Using the listing below, print exactly everything from the line with "The builder merges" down to the line with "Proof. unfold file_lt. apply _. Defined.", both included, and nothing more.

--

(* ===== verification/TableSpec.v ===== *)
(** * LevelDB: a table finds what was added

    For tables without a filter policy, which is how the program opens its
    databases.  [tb_ok] is the invariant of a builder: the blocks written, the
    one that waits for its index entry, and the one being filled.  [table_file]
    is what it leaves in the file. *)

From S2P Require Import Prelude.
From S2P Require Import Bytes.
From S2P Require Import Coding.
From S2P Require Import Crc32c.
From S2P Require Import Comparator.
From S2P Require Import DbFormat.
From S2P Require Import Log.
From S2P Require Import LogSpec.
From S2P Require Import Block.
From S2P Require Import BlockSpec.
From S2P Require Import BlockIter.
From S2P Require Import Format.
From S2P Require Import FilterBlock.
From S2P Require Import Table.
From stdpp Require Import base tactics numbers list sorting strings.
From Stdlib Require Import Ascii ZArith Lia.

Open Scope Z_scope.

(** ** Blocks in a file *)

Record tblock : Type := mkTBlock { t_es : list bentry; t_idx : list nat; t_handle : BlockHandle; t_sep : bytes }.
Implicit Types b : tblock.
Implicit Types bs : list tblock.

Definition block_entries bs : list bentry := bs ≫= t_es.

(** What an entry adds to the file at most. *)
Fixpoint cost (es : list bentry) : Z :=
  match es with [] => 0 | e :: es' => 2 * lengthZ (e_key e) + lengthZ (e_value e) + 100 + cost es' end.

Lemma cost_app es es' : cost (es ++ es') = cost es + cost es'.
Proof. induction es as [|e es IH]; [done|]. cbn [cost app]. rewrite IH. lia. Qed.

Lemma cost_nonneg es : 100 * Z.of_nat (length es) <= cost es.
Proof.
  induction es as [|e es IH]; [done|]. cbn [cost length]. pose proof (lengthZ_nonneg (e_key e)).
  pose proof (lengthZ_nonneg (e_value e)). lia.
Qed.

Lemma entries_cost es : Forall entry_ok es -> lengthZ (es ≫= ebytes) + 85 * Z.of_nat (length es) <= cost es.
Proof.
  induction 1 as [|e es He _ IH]; [done|]. rewrite bind_cons, lengthZ_app. cbn [cost length].
  pose proof (ebytes_length e He). destruct He as (? & _ & _). pose proof (lengthZ_nonneg (e_key e)). lia.
Qed.
(** The keys of a file and a range of user keys, open where there is no bound. *)
Definition file_overlaps f (lo hi : option bytes) : Prop :=
  (forall u, lo = Some u -> uorder u (user_part (f_largest f)) <= 0) /\
  (forall u, hi = Some u -> uorder (user_part (f_smallest f)) u <= 0).

Definition bound_valid (b : option bytes) : Prop := forall u, b = Some u -> uvalid u.

(** The files of a level other than the first. *)
Definition files_disjoint files : Prop :=
  forall i j f g, files !! i = Some f -> files !! j = Some g -> (i < j)%nat -> iorder (f_largest f) (f_smallest g) < 0.

Lemma disjoint_ascending files : Forall file_keys_ok files -> files_disjoint files -> ascending icmp (by_largest <$> files).
Proof.
  intros Hf Hd i j e e' Hi Hj Hij. rewrite list_lookup_fmap in Hi, Hj. destruct (files !! i) as [f|] eqn:Ei; [|done].
  destruct (files !! j) as [g|] eqn:Ej; [|done]. injection Hi as <-. injection Hj as <-. cbn [by_largest fst].
  destruct (Forall_lookup_1 _ _ _ _ Hf Ej) as (_ & _ & Hle). eapply (cmp_lt_le_trans (cmp := iorder)); [|exact Hle]. by eapply Hd.
Qed.

Lemma AfterFile_ok lo f : file_keys_ok f -> bound_valid lo ->
  exists b, AfterFile icmp lo f = Ok b /\ (b = true <-> ~ forall u, lo = Some u -> uorder u (user_part (f_largest f)) <= 0).
Proof.
  intros (_ & [Hl Vl] & _) Hb. unfold AfterFile. destruct lo as [u|].
  - rewrite ExtractUserKey_ok by done. cbn [mbind outcome_bind user_comparator]. rewrite Compare_valid by (done || by apply Hb).
    cbn [mbind outcome_bind]. eexists. split; [done|]. rewrite Z.ltb_lt. split.
    + intros Hlt Hle. specialize (Hle u eq_refl). lia.
    + intros Hn. apply Z.nle_gt. intros Hle. apply Hn. by intros u' [= <-].
  - exists false. split; [done|]. split; [done|]. intros Hn. exfalso. apply Hn. done.
Qed.

Lemma BeforeFile_ok hi f : file_keys_ok f -> bound_valid hi ->
  exists b, BeforeFile icmp hi f = Ok b /\ (b = true <-> ~ forall u, hi = Some u -> uorder (user_part (f_smallest f)) u <= 0).
Proof.
  intros ([Hl Vl] & _ & _) Hb. unfold BeforeFile. destruct hi as [u|].
  - rewrite ExtractUserKey_ok by done. cbn [mbind outcome_bind user_comparator]. rewrite Compare_valid by (done || by apply Hb).
    cbn [mbind outcome_bind]. eexists. split; [done|]. rewrite Z.ltb_lt. split.
    + intros Hlt Hle. specialize (Hle u eq_refl). apply cmp_le_ge in Hle. lia.
    + intros Hn. apply Z.nle_gt. intros Hle. apply Hn. intros u' [= <-]. by apply cmp_le_ge.
  - exists false. split; [done|]. split; [done|]. intros Hn. exfalso. apply Hn. done.
Qed.

Lemma overlaps_bools f lo hi (a b : bool) :
  (a = true <-> ~ forall u, lo = Some u -> uorder u (user_part (f_largest f)) <= 0) ->
  (b = true <-> ~ forall u, hi = Some u -> uorder (user_part (f_smallest f)) u <= 0) ->
  (a || b = false <-> file_overlaps f lo hi).
Proof.
  intros Ha Hb. unfold file_overlaps. rewrite orb_false_iff. split.
  - intros [-> ->]. split; intros u Hu; apply Z.nlt_ge; intros Hlt.
    + assert (false = true); [|done]. apply Ha. intros Hle. specialize (Hle u Hu). lia.
    + assert (false = true); [|done]. apply Hb. intros Hle. specialize (Hle u Hu). lia.
  - intros [H1 H2]. split; [destruct a|destruct b]; try done; exfalso; [by apply Ha|by apply Hb].
Qed.

Lemma any_overlap_ok files lo hi : Forall file_keys_ok files -> bound_valid lo -> bound_valid hi ->
  exists b, any_overlap icmp files lo hi = Ok b /\ (b = true <-> Exists (fun f => file_overlaps f lo hi) files).
Proof.
  intros Hf Hlo Hhi. induction Hf as [|f files Hf _ (b & E & Hb)]; [exists false; split; [done|]; by rewrite Exists_nil|].
  cbn [any_overlap]. destruct (AfterFile_ok lo f Hf Hlo) as (x & -> & Hx). destruct (BeforeFile_ok hi f Hf Hhi) as (y & Ey & Hy).
  pose proof (overlaps_bools f lo hi x y Hx Hy) as Hxy. cbn [mbind outcome_bind]. setoid_rewrite Exists_cons.
  destruct x; cbn [mbind outcome_bind orb] in *.
  - exists b. split; [done|]. rewrite Hb. split; [by right|]. intros [Ho|Ho]; [by apply Hxy in Ho|done].
  - rewrite Ey. cbn [mbind outcome_bind]. destruct y.
    + exists b. split; [done|]. rewrite Hb. split; [by right|]. intros [Ho|Ho]; [by apply Hxy in Ho|done].
    + exists true. split; [done|]. split; [|done]. intros _. left. by apply Hxy.
Qed.

Lemma max_sequence_ok : sequence_ok kMaxSequenceNumber.
Proof. by split; vm_compute. Qed.

(** A file that ends before the earliest internal key of a user key. *)
Lemma largest_before f u :
  file_bounds_ok f -> iorder (f_largest f) (internal_key u kMaxSequenceNumber kValueTypeForSeek) < 0 -> uorder (user_part (f_largest f)) u < 0.
Proof.
  intros [_ Ht] Hlt. pose proof (iorder_user c _ _ (Z.lt_le_incl _ _ Hlt)) as Hle. rewrite user_part_key in Hle.
  destruct (Z.eq_dec (uorder (user_part (f_largest f)) u) 0) as [E|]; [exfalso|lia].
  destruct (iorder_same c (f_largest f) (internal_key u kMaxSequenceNumber kValueTypeForSeek)) as [Hi _]; [by rewrite user_part_key|].
  apply Hi in Hlt. rewrite tag_part_key in Hlt by apply max_sequence_ok. unfold tag_ok in Ht. lia.
Qed.
(* ===== verification/VersionSetSpec.v ===== *)
(** * LevelDB: what edits do to the files of the levels

    The builder merges the files an edit adds with those of the base version,
    in the order of their keys, without those that are deleted; the manifest
    that [LogAndApply] writes holds what [Recover] builds the version from. *)

From S2P Require Import Prelude.
From S2P Require Import Bytes.
From S2P Require Import Coding.
From S2P Require Import Comparator.
From S2P Require Import DbFormat.
From S2P Require Import Filename.
From S2P Require Import VersionEdit.
From S2P Require Import Log.
From S2P Require Import LogSpec.
From S2P Require Import Iterator.
From S2P Require Import Env.
From S2P Require Import Version.
From S2P Require Import VersionSet.
From S2P Require Import VersionSpec.
From stdpp Require Import base tactics numbers list sorting gmap strings.
From Stdlib Require Import Ascii ZArith Lia.

Open Scope Z_scope.

#[local] Notation level_ok := VersionEdit.level_ok.

Section builder.
Context {platform : Platform} {C : Type} `{Comparator C} (c : C) `{!ComparatorLaws C c}.
Notation icmp := (mkInternalKeyComparator c).
Notation uorder := (key_order (c := c)).
Notation iorder := (internal_order uorder).
Notation ivalid := (internal_valid c).
Notation file_keys_ok := (file_keys_ok c).
Notation files_disjoint := (files_disjoint c).
Implicit Types f g : FileMetaData.
Implicit Types fs base added files : list FileMetaData.
Implicit Types del : gset Z.

(** ** The order of the files *)

Definition file_lt f g : Prop :=
  iorder (f_smallest f) (f_smallest g) < 0 \/ (iorder (f_smallest f) (f_smallest g) = 0 /\ f_number f < f_number g).

#[local] Instance file_lt_dec f g : Decision (file_lt f g).
Proof. unfold file_lt. apply _. Defined.

#[local] Instance file_lt_trans : Transitive file_lt.
Proof.
  intros x y z [Hxy|[Hxy Nxy]] [Hyz|[Hyz Nyz]]; unfold file_lt.
  - left. eapply (cmp_lt_trans (cmp := iorder)); eassumption.
  - left. eapply (cmp_lt_le_trans (cmp := iorder)); [eassumption|lia].
  - left. eapply (cmp_le_lt_trans (cmp := iorder)); [|eassumption]. lia.
  - right. split; [|lia]. pose proof (cmp_eq_l (cmp := iorder) _ _ (f_smallest z) Hxy) as E. rewrite Hyz in E. cbn in E. lia.
Qed.

Lemma file_lt_irrefl f : ~ file_lt f f.
Proof. unfold file_lt. rewrite (cmp_refl (cmp := iorder)). lia. Qed.
(* ===== verification/DbImpl.v ===== *)
(** * LevelDB: the write path and recovery (lib/leveldb/db/db_impl.cc)

    Writers queue up; the one at the front makes room, logs the batches of a
    group of writers as one record and puts them in the memory table.  [Get]
    looks in the tables in memory, then in the files of the current version,
    which are a parameter.  What the background thread does while the mutex is
    released is a list of its steps. *)

From S2P Require Import Prelude.
From S2P Require Import Bytes.
From S2P Require Import Coding.
From S2P Require Import Comparator.
From S2P Require Import DbFormat.
From S2P Require Import Arena.
From S2P Require Import Log.
From S2P Require Import WriteBatch.
From S2P Require Import MemTable.
From stdpp Require Import base tactics numbers list strings.
From Stdlib Require Import Ascii ZArith Lia.

Open Scope Z_scope.

(** [WritableFile::Sync] and the opening of a log file. *)
Class LogFiles (F : Type) := {
  Sync : F -> bool * F;
  NewLogFile : Z -> option F
}.

(** A writer in the queue; a batch of NULL asks for a compaction. *)
Record BatchWriter : Type := mkBatchWriter { bw_batch : option WriteBatch; bw_sync : bool }.

(** The fields of [DBImpl] and of its [VersionSet] the write path uses. *)
Record DBImpl (F : Type) : Type := mkDBImpl
  { db_mem : MemTable; db_imm : option MemTable; db_log : Writer F; logfile_number_ : Z;
    tmp_batch_ : WriteBatch; bg_error_ : Status;
    last_sequence_ : Z; next_file_number_ : Z; prev_log_number_ : Z }.
Arguments mkDBImpl {F} _ _ _ _ _ _ _ _ _.
Arguments db_mem {F} _.
Arguments db_imm {F} _.
Arguments db_log {F} _.
Arguments logfile_number_ {F} _.
Arguments tmp_batch_ {F} _.
Arguments bg_error_ {F} _.
Arguments last_sequence_ {F} _.
Arguments next_file_number_ {F} _.
Arguments prev_log_number_ {F} _.

Definition kL0_SlowdownWritesTrigger : Z := 8.
Definition kL0_StopWritesTrigger : Z := 12.

Section DBImpl.
Context {platform : Platform} {C : Type} `{Comparator C} (icmp : InternalKeyComparator C).
Context (base : nat -> Z) (addr : bytes -> Z).
Context {F : Type} `{WritableFile F} `{LogFiles F}.
Implicit Types db : DBImpl F.

Definition with_mem (m : MemTable) db : DBImpl F :=
  mkDBImpl m (db_imm db) (db_log db) (logfile_number_ db) (tmp_batch_ db) (bg_error_ db)
    (last_sequence_ db) (next_file_number_ db) (prev_log_number_ db).
Definition with_log (l : Writer F) db : DBImpl F :=
  mkDBImpl (db_mem db) (db_imm db) l (logfile_number_ db) (tmp_batch_ db) (bg_error_ db)
    (last_sequence_ db) (next_file_number_ db) (prev_log_number_ db).
Definition with_tmp (b : WriteBatch) db : DBImpl F :=
  mkDBImpl (db_mem db) (db_imm db) (db_log db) (logfile_number_ db) b (bg_error_ db)
    (last_sequence_ db) (next_file_number_ db) (prev_log_number_ db).
Definition with_files (n : Z) db : DBImpl F :=
  mkDBImpl (db_mem db) (db_imm db) (db_log db) (logfile_number_ db) (tmp_batch_ db) (bg_error_ db)
    (last_sequence_ db) n (prev_log_number_ db).

Definition SetLastSequence (s : Z) db : outcome (DBImpl F) :=
  _ ← assert_ (last_sequence_ db <=? s);
  Ok (mkDBImpl (db_mem db) (db_imm db) (db_log db) (logfile_number_ db) (tmp_batch_ db) (bg_error_ db)
        s (next_file_number_ db) (prev_log_number_ db)).

(** The first error stays. *)
Definition RecordBackgroundError (s : Status) db : DBImpl F :=
  if decide (bg_error_ db = Status_ok) then
    mkDBImpl (db_mem db) (db_imm db) (db_log db) (logfile_number_ db) (tmp_batch_ db) s
      (last_sequence_ db) (next_file_number_ db) (prev_log_number_ db)
  else db.

Definition NewFileNumber db : Z * DBImpl F :=
  (next_file_number_ db, with_files (u64 (next_file_number_ db + 1)) db).

Definition ReuseFileNumber (n : Z) db : DBImpl F :=
  if next_file_number_ db =? u64 (n + 1) then with_files n db else db.

(** ** Groups of writers *)

Definition ByteSize (b : WriteBatch) : Z := lengthZ (rep_ b).

(** [result]: the temporary batch once it is used, [None] while the result is
    the batch of the first writer; [last]: the writers of the group so far. *)
Fixpoint group_loop (tmp fb : WriteBatch) (first_sync : bool) (max_size size : Z)
    (result : option WriteBatch) (last : nat) (writers : list BatchWriter) :
    outcome (option WriteBatch * nat) :=
  match writers with
  | [] => Ok (result, last)
  | w :: writers' =>
      if bw_sync w && negb first_sync then Ok (result, last)
      else
        match bw_batch w with
        | None => group_loop tmp fb first_sync max_size size result (S last) writers'
        | Some b =>
            let size1 := u64 (size + ByteSize b) in
            if max_size <? size1 then Ok (result, last)
            else
              r ← match result with
                  | Some r => Ok r
                  | None =>
                      n ← Count kLittleEndian tmp;
                      _ ← assert_ (n =? 0);
                      batch_append kLittleEndian tmp fb
                  end;
              r1 ← batch_append kLittleEndian r b;
              group_loop tmp fb first_sync max_size size1 (Some r1) (S last) writers'
        end
  end.

(** The temporary batch if it is the result, and how many writers it serves. *)
Definition BuildBatchGroup (writers : list BatchWriter) db : outcome (WriteBatch * option WriteBatch * nat) :=
  match writers with
  | [] => Throw assertion_failed
  | first :: writers' =>
      match bw_batch first with
      | None => Throw assertion_failed
      | Some fb =>
          let size := ByteSize fb in
          let max_size := if size <=? Z.shiftl 128 10 then u64 (size + Z.shiftl 128 10) else Z.shiftl 1 20 in
          '(r, n) ← group_loop (tmp_batch_ db) fb (bw_sync first) max_size size None 1 writers';
          Ok (default fb r, r, n)
      end
  end.

(** ** MakeRoomForWrite *)

Record Options : Type := mkOptions { write_buffer_size : Z; paranoid_checks : bool }.

(** What a look at the state says: be done, sleep, wait, or take a new memory
    table. *)
Inductive room : Type := Room_done (s : Status) | Room_sleep | Room_wait | Room_switch.

Definition look_for_room (o : Options) (capacity level0 : Z) (allow_delay force : bool) db : room :=
  if decide (bg_error_ db <> Status_ok) then Room_done (bg_error_ db)
  else if allow_delay && (kL0_SlowdownWritesTrigger <=? level0) then Room_sleep
  else if negb force && (ApproximateMemoryUsage (db_mem db) capacity <=? write_buffer_size o)
  then Room_done Status_ok
  else if bool_decide (is_Some (db_imm db)) then Room_wait
  else if kL0_StopWritesTrigger <=? level0 then Room_wait
  else Room_switch.

(** A new log file and a new memory table; [None] when the file cannot be
    made. *)
Definition switch_memtable db : outcome (option (DBImpl F)) :=
  _ ← assert_ (prev_log_number_ db =? 0);
  let '(new_log_number, db1) := NewFileNumber db in
  match NewLogFile new_log_number with
  | None => Ok None
  | Some lfile =>
      m ← MemTable_new base;
      Ok (Some (mkDBImpl (Ref m) (Some (db_mem db1)) (Writer_new addr lfile) new_log_number
                  (tmp_batch_ db1) (bg_error_ db1) (last_sequence_ db1) (next_file_number_ db1) (prev_log_number_ db1)))
  end.

(** What the background thread may do in between: change the tables of level 0,
    write out the immutable table, fail. *)
Record background : Type := mkBackground { bk_level0 : Z; bk_flush : bool; bk_error : option Status }.

Definition run_background (k : background) db : DBImpl F :=
  let db1 := mkDBImpl (db_mem db) (if bk_flush k then None else db_imm db) (db_log db) (logfile_number_ db)
               (tmp_batch_ db) (bg_error_ db) (last_sequence_ db) (next_file_number_ db) (prev_log_number_ db) in
  match bk_error k with Some s => RecordBackgroundError s db1 | None => db1 end.

(** [bg]: a step for every time the mutex is released; a wait that nothing ends
    uses them up. *)
Fixpoint make_room_loop (o : Options) (capacity : Z) (fuel : nat) (level0 : Z) (bg : list background)
    (allow_delay force : bool) db : outcome (Status * DBImpl F) :=
  match fuel with
  | O => NoFuel
  | S fuel' =>
      match look_for_room o capacity level0 allow_delay force db with
      | Room_done s => Ok (s, db)
      | Room_sleep =>
          match bg with
          | [] => NoFuel
          | k :: bg' => make_room_loop o capacity fuel' (bk_level0 k) bg' false force (run_background k db)
          end
      | Room_wait =>
          match bg with
          | [] => NoFuel
          | k :: bg' => make_room_loop o capacity fuel' (bk_level0 k) bg' allow_delay force (run_background k db)
          end
      | Room_switch =>
          r ← switch_memtable db;
          match r with
          | None => let '(n, db1) := NewFileNumber db in Ok (env_error, ReuseFileNumber n db1)
          | Some db1 => make_room_loop o capacity fuel' level0 bg allow_delay false db1
          end
      end
  end.

Definition MakeRoomForWrite (o : Options) (capacity : Z) (fuel : nat) (level0 : Z) (bg : list background)
    (force : bool) db : outcome (Status * DBImpl F) :=
  make_room_loop o capacity fuel level0 bg (negb force) force db.

(** ** Write

    What the writer at the front of the queue does when it has made room with
    [status]; the number of writers that are done with the status it gives. *)
Definition Write_front (status : Status) (writers : list BatchWriter) db :
    outcome (Status * nat * DBImpl F) :=
  match writers with
  | [] => Throw assertion_failed
  | w :: _ =>
      if decide (status = Status_ok /\ is_Some (bw_batch w)) then
        '(updates, used, n) ← BuildBatchGroup writers db;
        let last_sequence := last_sequence_ db in
        updates ← SetSequence kLittleEndian updates (u64 (last_sequence + 1));
        count ← Count kLittleEndian updates;
        let last_sequence := u64 (last_sequence + count) in
        '(ok, log) ← AddRecord kLittleEndian addr (rep_ updates) (db_log db);
        let '(status, sync_error, log) :=
          if (ok : bool) then
            if bw_sync w then
              let '(ok1, f) := Sync (dest_ log) in
              let log1 := mkWriter f (block_offset_ log) (type_crc_ log) in
              if (ok1 : bool) then (Status_ok, false, log1) else (env_error, true, log1)
            else (Status_ok, false, log)
          else (env_error, false, log) in
        '(status, mem) ←
          (if decide (status = Status_ok) then
             '(st, m) ← InsertInto icmp base updates (db_mem db);
             Ok (match st with None => Status_ok | Some msg => Corruption msg end, m)
           else Ok (status, db_mem db));
        let db1 := with_mem mem (with_log log db) in
        let db2 := if (sync_error : bool) then RecordBackgroundError status db1 else db1 in
        let db3 := match (used : option WriteBatch) with Some _ => with_tmp Clear db2 | None => db2 end in
        db4 ← SetLastSequence last_sequence db3;
        Ok (status, n, db4)
      else Ok (status, 1%nat, db)
  end.

Definition DB_Put (key value : bytes) : outcome WriteBatch := WriteBatch.Put kLittleEndian WriteBatch_new key value.
Definition DB_Delete (key : bytes) : outcome WriteBatch := WriteBatch.Delete kLittleEndian WriteBatch_new key.

(** ** Get

    [current_Get]: the files of the current version; [None] for NotFound. *)
Definition DBImpl_Get (current_Get : LookupKey -> outcome (option bytes)) (snapshot : option Z)
    (key : bytes) db : outcome (option bytes) :=
  let snapshot := default (last_sequence_ db) snapshot in
  lkey ← LookupKey_new key snapshot;
  r ← MemTable_Get icmp (db_mem db) lkey;
  match r with
  | Value_of v => Ok (Some v)
  | Not_found => Ok None
  | Missing =>
      r ← match db_imm db with Some imm => MemTable_Get icmp imm lkey | None => Ok Missing end;
      match r with
      | Value_of v => Ok (Some v)
      | Not_found => Ok None
      | Missing => current_Get lkey
      end
  end.
End DBImpl.

(** ** Recovery *)

Section recover.
Context {platform : Platform} {C : Type} `{Comparator C} (icmp : InternalKeyComparator C).
Context (base : nat -> Z) (addr : bytes -> Z) {G : Type} `{SequentialFile G}.

Definition MaybeIgnoreError (o : Options) (s : Status) : Status :=
  if paranoid_checks o then s else Status_ok.

(** The status the reporter set: the first corruption, if it has a status to
    set. *)
Definition reported (o : Options) (status : Status) (before after : list (Z * bytes)) : Status :=
  if paranoid_checks o then
    match status, drop (length before) after with
    | Status_ok, (_, msg) :: _ => Corruption msg
    | _, _ => status
    end
  else status.

(** [WriteLevel0Table] gives a status; [tables] are those it was given, in
    order.  [capacity]: of the vector of blocks of the arena of a table.
    [fuel]: records; [rfuel]: fragments of a record. *)
Context (WriteLevel0Table : MemTable -> Status) (capacity : MemTable -> Z).

Record recovery : Type := mkRecovery
  { rc_status : Status; rc_mem : option MemTable; rc_max_sequence : Z; rc_tables : list MemTable }.

Fixpoint recover_loop (o : Options) (fuel rfuel : nat) (r : Reader G) (s : recovery) : outcome recovery :=
  match fuel with
  | O => NoFuel
  | S fuel' =>
      '(record, r1) ← ReadRecord kLittleEndian addr rfuel r;
      let status := reported o (rc_status s) (dropped r) (dropped r1) in
      match (record : option bytes) with
      | None => Ok (mkRecovery status (rc_mem s) (rc_max_sequence s) (rc_tables s))
      | Some record =>
          if decide (status <> Status_ok) then
            Ok (mkRecovery status (rc_mem s) (rc_max_sequence s) (rc_tables s))
          else if lengthZ record <? 12 then
            let status := if paranoid_checks o then Corruption (str "log record too small") else status in
            recover_loop o fuel' rfuel r1 (mkRecovery status (rc_mem s) (rc_max_sequence s) (rc_tables s))
          else
            batch ← SetContents record;
            mem ← match rc_mem s with Some m => Ok m | None => m ← MemTable_new base; Ok (Ref m) end;
            '(st, mem) ← InsertInto icmp base batch mem;
            let status := MaybeIgnoreError o (match st with None => Status_ok | Some msg => Corruption msg end) in
            if decide (status <> Status_ok) then
              Ok (mkRecovery status (Some mem) (rc_max_sequence s) (rc_tables s))
            else
              seq ← Sequence kLittleEndian batch;
              count ← Count kLittleEndian batch;
              let last_seq := u64 (seq + count - 1) in
              let max_sequence := if rc_max_sequence s <? last_seq then last_seq else rc_max_sequence s in
              if write_buffer_size o <? ApproximateMemoryUsage mem (capacity mem) then
                let status := WriteLevel0Table mem in
                if decide (status <> Status_ok) then
                  Ok (mkRecovery status (Some mem) max_sequence (rc_tables s ++ [mem]))
                else
                  _ ← Unref mem;
                  recover_loop o fuel' rfuel r1 (mkRecovery status None max_sequence (rc_tables s ++ [mem]))
              else recover_loop o fuel' rfuel r1 (mkRecovery status (Some mem) max_sequence (rc_tables s))
      end
  end.

(** The status, the greatest sequence number and the tables written;
    [None]: the file cannot be opened. *)
Definition RecoverLogFile (o : Options) (fuel rfuel : nat) (file : option G) (max_sequence : Z) :
    outcome (Status * Z * list MemTable) :=
  match file with
  | None => Ok (MaybeIgnoreError o env_error, max_sequence, [])
  | Some g =>
      s ← recover_loop o fuel rfuel (Reader_new g true true 0) (mkRecovery Status_ok None max_sequence []);
      match rc_mem s with
      | Some mem =>
          let '(status, tables) :=
            if decide (rc_status s = Status_ok) then (WriteLevel0Table mem, rc_tables s ++ [mem])
            else (rc_status s, rc_tables s) in
          _ ← Unref mem;
          Ok (status, rc_max_sequence s, tables)
      | None => Ok (rc_status s, rc_max_sequence s, rc_tables s)
      end
  end.
End recover.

--

**Answer to this problem:**
    The builder merges the files an edit adds with those of the base version,
    in the order of their keys, without those that are deleted; the manifest
    that [LogAndApply] writes holds what [Recover] builds the version from. *)

From S2P Require Import Prelude.
From S2P Require Import Bytes.
From S2P Require Import Coding.
From S2P Require Import Comparator.
From S2P Require Import DbFormat.
From S2P Require Import Filename.
From S2P Require Import VersionEdit.
From S2P Require Import Log.
From S2P Require Import LogSpec.
From S2P Require Import Iterator.
From S2P Require Import Env.
From S2P Require Import Version.
From S2P Require Import VersionSet.
From S2P Require Import VersionSpec.
From stdpp Require Import base tactics numbers list sorting gmap strings.
From Stdlib Require Import Ascii ZArith Lia.

Open Scope Z_scope.

#[local] Notation level_ok := VersionEdit.level_ok.

Section builder.
Context {platform : Platform} {C : Type} `{Comparator C} (c : C) `{!ComparatorLaws C c}.
Notation icmp := (mkInternalKeyComparator c).
Notation uorder := (key_order (c := c)).
Notation iorder := (internal_order uorder).
Notation ivalid := (internal_valid c).
Notation file_keys_ok := (file_keys_ok c).
Notation files_disjoint := (files_disjoint c).
Implicit Types f g : FileMetaData.
Implicit Types fs base added files : list FileMetaData.
Implicit Types del : gset Z.

(** ** The order of the files *)

Definition file_lt f g : Prop :=
  iorder (f_smallest f) (f_smallest g) < 0 \/ (iorder (f_smallest f) (f_smallest g) = 0 /\ f_number f < f_number g).

#[local] Instance file_lt_dec f g : Decision (file_lt f g).
Proof. unfold file_lt. apply _. Defined.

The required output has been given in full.